Exercise
Reproduce the data exactly as it stands.

[Opening Records provided section]

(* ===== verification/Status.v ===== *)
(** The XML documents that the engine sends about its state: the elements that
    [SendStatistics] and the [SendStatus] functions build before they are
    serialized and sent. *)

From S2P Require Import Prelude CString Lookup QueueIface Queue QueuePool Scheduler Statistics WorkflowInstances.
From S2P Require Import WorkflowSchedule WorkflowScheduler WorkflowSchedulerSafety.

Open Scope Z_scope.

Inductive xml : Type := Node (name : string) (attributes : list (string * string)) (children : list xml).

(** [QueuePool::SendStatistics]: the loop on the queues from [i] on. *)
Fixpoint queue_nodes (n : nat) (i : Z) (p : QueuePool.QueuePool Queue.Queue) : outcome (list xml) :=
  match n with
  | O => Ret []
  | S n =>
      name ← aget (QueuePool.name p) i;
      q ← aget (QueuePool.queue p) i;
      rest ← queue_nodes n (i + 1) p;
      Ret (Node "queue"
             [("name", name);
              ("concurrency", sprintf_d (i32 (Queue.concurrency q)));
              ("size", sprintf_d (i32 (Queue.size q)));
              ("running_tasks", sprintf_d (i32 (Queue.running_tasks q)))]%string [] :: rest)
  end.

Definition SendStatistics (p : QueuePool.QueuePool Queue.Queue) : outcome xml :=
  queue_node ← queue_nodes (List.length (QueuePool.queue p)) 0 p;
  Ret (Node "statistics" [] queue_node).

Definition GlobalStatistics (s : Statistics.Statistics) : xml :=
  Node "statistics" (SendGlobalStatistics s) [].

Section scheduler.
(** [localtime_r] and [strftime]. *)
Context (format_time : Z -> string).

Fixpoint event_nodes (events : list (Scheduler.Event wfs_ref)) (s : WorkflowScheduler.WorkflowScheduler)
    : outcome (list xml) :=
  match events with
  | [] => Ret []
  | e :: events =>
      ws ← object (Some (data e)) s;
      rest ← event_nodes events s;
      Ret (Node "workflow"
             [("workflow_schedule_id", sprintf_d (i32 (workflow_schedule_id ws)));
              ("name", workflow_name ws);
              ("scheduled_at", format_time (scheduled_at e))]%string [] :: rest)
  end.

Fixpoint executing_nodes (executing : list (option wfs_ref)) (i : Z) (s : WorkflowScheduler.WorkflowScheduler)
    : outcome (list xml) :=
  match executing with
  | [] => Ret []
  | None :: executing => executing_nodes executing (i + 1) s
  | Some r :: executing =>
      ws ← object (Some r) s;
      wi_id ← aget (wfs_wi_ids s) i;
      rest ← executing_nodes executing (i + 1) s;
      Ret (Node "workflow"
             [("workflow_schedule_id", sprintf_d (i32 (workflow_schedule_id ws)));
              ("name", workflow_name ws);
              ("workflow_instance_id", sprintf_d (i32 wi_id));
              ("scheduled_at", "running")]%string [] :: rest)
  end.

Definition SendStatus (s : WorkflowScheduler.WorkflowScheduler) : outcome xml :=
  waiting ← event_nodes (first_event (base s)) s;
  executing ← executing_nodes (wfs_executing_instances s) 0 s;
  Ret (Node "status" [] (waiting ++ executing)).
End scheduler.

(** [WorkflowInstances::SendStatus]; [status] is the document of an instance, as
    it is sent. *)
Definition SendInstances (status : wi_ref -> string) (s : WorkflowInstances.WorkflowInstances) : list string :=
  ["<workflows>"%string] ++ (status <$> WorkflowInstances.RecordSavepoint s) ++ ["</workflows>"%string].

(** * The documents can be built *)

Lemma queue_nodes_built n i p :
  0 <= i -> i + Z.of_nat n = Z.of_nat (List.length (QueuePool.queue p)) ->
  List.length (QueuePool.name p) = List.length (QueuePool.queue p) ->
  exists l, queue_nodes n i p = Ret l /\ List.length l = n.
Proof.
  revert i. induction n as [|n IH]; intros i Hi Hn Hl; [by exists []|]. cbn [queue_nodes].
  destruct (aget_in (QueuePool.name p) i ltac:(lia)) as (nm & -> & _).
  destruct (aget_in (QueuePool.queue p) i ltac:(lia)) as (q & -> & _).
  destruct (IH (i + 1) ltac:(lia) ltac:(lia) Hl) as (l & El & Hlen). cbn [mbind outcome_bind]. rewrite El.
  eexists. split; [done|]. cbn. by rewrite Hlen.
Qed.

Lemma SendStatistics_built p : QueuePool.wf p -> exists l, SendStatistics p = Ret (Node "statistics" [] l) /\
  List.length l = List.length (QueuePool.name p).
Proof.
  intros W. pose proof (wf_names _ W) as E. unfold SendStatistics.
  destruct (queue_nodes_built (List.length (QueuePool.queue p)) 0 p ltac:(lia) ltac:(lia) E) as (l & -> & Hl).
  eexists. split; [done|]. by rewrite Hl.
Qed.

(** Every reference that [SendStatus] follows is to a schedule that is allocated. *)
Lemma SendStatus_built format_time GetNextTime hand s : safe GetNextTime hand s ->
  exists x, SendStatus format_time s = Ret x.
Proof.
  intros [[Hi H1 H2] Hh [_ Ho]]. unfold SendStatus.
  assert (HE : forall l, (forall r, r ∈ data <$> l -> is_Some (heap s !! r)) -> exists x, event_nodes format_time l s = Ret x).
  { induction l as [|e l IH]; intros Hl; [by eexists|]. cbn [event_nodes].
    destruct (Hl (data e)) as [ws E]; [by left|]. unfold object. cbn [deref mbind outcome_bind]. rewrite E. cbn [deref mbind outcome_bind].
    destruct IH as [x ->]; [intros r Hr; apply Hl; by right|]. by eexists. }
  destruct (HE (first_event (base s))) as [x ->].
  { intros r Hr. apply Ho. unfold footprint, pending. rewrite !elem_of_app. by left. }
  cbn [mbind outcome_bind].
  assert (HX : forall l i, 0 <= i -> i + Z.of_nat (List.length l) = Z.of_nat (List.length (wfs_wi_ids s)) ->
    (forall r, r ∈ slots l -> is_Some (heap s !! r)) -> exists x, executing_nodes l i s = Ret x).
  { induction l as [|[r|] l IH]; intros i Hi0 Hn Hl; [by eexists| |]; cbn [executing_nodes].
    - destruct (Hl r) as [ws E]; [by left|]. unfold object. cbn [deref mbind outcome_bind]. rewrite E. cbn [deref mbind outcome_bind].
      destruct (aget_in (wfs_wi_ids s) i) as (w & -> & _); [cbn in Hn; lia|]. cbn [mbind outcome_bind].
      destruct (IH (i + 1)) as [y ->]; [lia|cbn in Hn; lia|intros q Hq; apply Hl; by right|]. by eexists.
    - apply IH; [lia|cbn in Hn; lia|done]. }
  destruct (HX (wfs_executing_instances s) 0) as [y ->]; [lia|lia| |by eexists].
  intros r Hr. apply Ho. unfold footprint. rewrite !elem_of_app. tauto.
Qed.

[Closing Records provided section]

The completed task
(* ===== verification/Status.v ===== *)
(** The XML documents that the engine sends about its state: the elements that
    [SendStatistics] and the [SendStatus] functions build before they are
    serialized and sent. *)

From S2P Require Import Prelude CString Lookup QueueIface Queue QueuePool Scheduler Statistics WorkflowInstances.
From S2P Require Import WorkflowSchedule WorkflowScheduler WorkflowSchedulerSafety.

Open Scope Z_scope.

Inductive xml : Type := Node (name : string) (attributes : list (string * string)) (children : list xml).

(** [QueuePool::SendStatistics]: the loop on the queues from [i] on. *)
Fixpoint queue_nodes (n : nat) (i : Z) (p : QueuePool.QueuePool Queue.Queue) : outcome (list xml) :=
  match n with
  | O => Ret []
  | S n =>
      name ← aget (QueuePool.name p) i;
      q ← aget (QueuePool.queue p) i;
      rest ← queue_nodes n (i + 1) p;
      Ret (Node "queue"
             [("name", name);
              ("concurrency", sprintf_d (i32 (Queue.concurrency q)));
              ("size", sprintf_d (i32 (Queue.size q)));
              ("running_tasks", sprintf_d (i32 (Queue.running_tasks q)))]%string [] :: rest)
  end.

Definition SendStatistics (p : QueuePool.QueuePool Queue.Queue) : outcome xml :=
  queue_node ← queue_nodes (List.length (QueuePool.queue p)) 0 p;
  Ret (Node "statistics" [] queue_node).

Definition GlobalStatistics (s : Statistics.Statistics) : xml :=
  Node "statistics" (SendGlobalStatistics s) [].

Section scheduler.
(** [localtime_r] and [strftime]. *)
Context (format_time : Z -> string).

Fixpoint event_nodes (events : list (Scheduler.Event wfs_ref)) (s : WorkflowScheduler.WorkflowScheduler)
    : outcome (list xml) :=
  match events with
  | [] => Ret []
  | e :: events =>
      ws ← object (Some (data e)) s;
      rest ← event_nodes events s;
      Ret (Node "workflow"
             [("workflow_schedule_id", sprintf_d (i32 (workflow_schedule_id ws)));
              ("name", workflow_name ws);
              ("scheduled_at", format_time (scheduled_at e))]%string [] :: rest)
  end.

Fixpoint executing_nodes (executing : list (option wfs_ref)) (i : Z) (s : WorkflowScheduler.WorkflowScheduler)
    : outcome (list xml) :=
  match executing with
  | [] => Ret []
  | None :: executing => executing_nodes executing (i + 1) s
  | Some r :: executing =>
      ws ← object (Some r) s;
      wi_id ← aget (wfs_wi_ids s) i;
      rest ← executing_nodes executing (i + 1) s;
      Ret (Node "workflow"
             [("workflow_schedule_id", sprintf_d (i32 (workflow_schedule_id ws)));
              ("name", workflow_name ws);
              ("workflow_instance_id", sprintf_d (i32 wi_id));
              ("scheduled_at", "running")]%string [] :: rest)
  end.

Definition SendStatus (s : WorkflowScheduler.WorkflowScheduler) : outcome xml :=
  waiting ← event_nodes (first_event (base s)) s;
  executing ← executing_nodes (wfs_executing_instances s) 0 s;
  Ret (Node "status" [] (waiting ++ executing)).
End scheduler.

(** [WorkflowInstances::SendStatus]; [status] is the document of an instance, as
    it is sent. *)
Definition SendInstances (status : wi_ref -> string) (s : WorkflowInstances.WorkflowInstances) : list string :=
  ["<workflows>"%string] ++ (status <$> WorkflowInstances.RecordSavepoint s) ++ ["</workflows>"%string].

(** * The documents can be built *)

Lemma queue_nodes_built n i p :
  0 <= i -> i + Z.of_nat n = Z.of_nat (List.length (QueuePool.queue p)) ->
  List.length (QueuePool.name p) = List.length (QueuePool.queue p) ->
  exists l, queue_nodes n i p = Ret l /\ List.length l = n.
Proof.
  revert i. induction n as [|n IH]; intros i Hi Hn Hl; [by exists []|]. cbn [queue_nodes].
  destruct (aget_in (QueuePool.name p) i ltac:(lia)) as (nm & -> & _).
  destruct (aget_in (QueuePool.queue p) i ltac:(lia)) as (q & -> & _).
  destruct (IH (i + 1) ltac:(lia) ltac:(lia) Hl) as (l & El & Hlen). cbn [mbind outcome_bind]. rewrite El.
  eexists. split; [done|]. cbn. by rewrite Hlen.
Qed.

Lemma SendStatistics_built p : QueuePool.wf p -> exists l, SendStatistics p = Ret (Node "statistics" [] l) /\
  List.length l = List.length (QueuePool.name p).
Proof.
  intros W. pose proof (wf_names _ W) as E. unfold SendStatistics.
  destruct (queue_nodes_built (List.length (QueuePool.queue p)) 0 p ltac:(lia) ltac:(lia) E) as (l & -> & Hl).
  eexists. split; [done|]. by rewrite Hl.
Qed.

(** Every reference that [SendStatus] follows is to a schedule that is allocated. *)
Lemma SendStatus_built format_time GetNextTime hand s : safe GetNextTime hand s ->
  exists x, SendStatus format_time s = Ret x.
Proof.
  intros [[Hi H1 H2] Hh [_ Ho]]. unfold SendStatus.
  assert (HE : forall l, (forall r, r ∈ data <$> l -> is_Some (heap s !! r)) -> exists x, event_nodes format_time l s = Ret x).
  { induction l as [|e l IH]; intros Hl; [by eexists|]. cbn [event_nodes].
    destruct (Hl (data e)) as [ws E]; [by left|]. unfold object. cbn [deref mbind outcome_bind]. rewrite E. cbn [deref mbind outcome_bind].
    destruct IH as [x ->]; [intros r Hr; apply Hl; by right|]. by eexists. }
  destruct (HE (first_event (base s))) as [x ->].
  { intros r Hr. apply Ho. unfold footprint, pending. rewrite !elem_of_app. by left. }
  cbn [mbind outcome_bind].
  assert (HX : forall l i, 0 <= i -> i + Z.of_nat (List.length l) = Z.of_nat (List.length (wfs_wi_ids s)) ->
    (forall r, r ∈ slots l -> is_Some (heap s !! r)) -> exists x, executing_nodes l i s = Ret x).
  { induction l as [|[r|] l IH]; intros i Hi0 Hn Hl; [by eexists| |]; cbn [executing_nodes].
    - destruct (Hl r) as [ws E]; [by left|]. unfold object. cbn [deref mbind outcome_bind]. rewrite E. cbn [deref mbind outcome_bind].
      destruct (aget_in (wfs_wi_ids s) i) as (w & -> & _); [cbn in Hn; lia|]. cbn [mbind outcome_bind].
      destruct (IH (i + 1)) as [y ->]; [lia|cbn in Hn; lia|intros q Hq; apply Hl; by right|]. by eexists.
    - apply IH; [lia|cbn in Hn; lia|done]. }
  destruct (HX (wfs_executing_instances s) 0) as [y ->]; [lia|lia| |by eexists].
  intros r Hr. apply Ho. unfold footprint. rewrite !elem_of_app. tauto.
Qed.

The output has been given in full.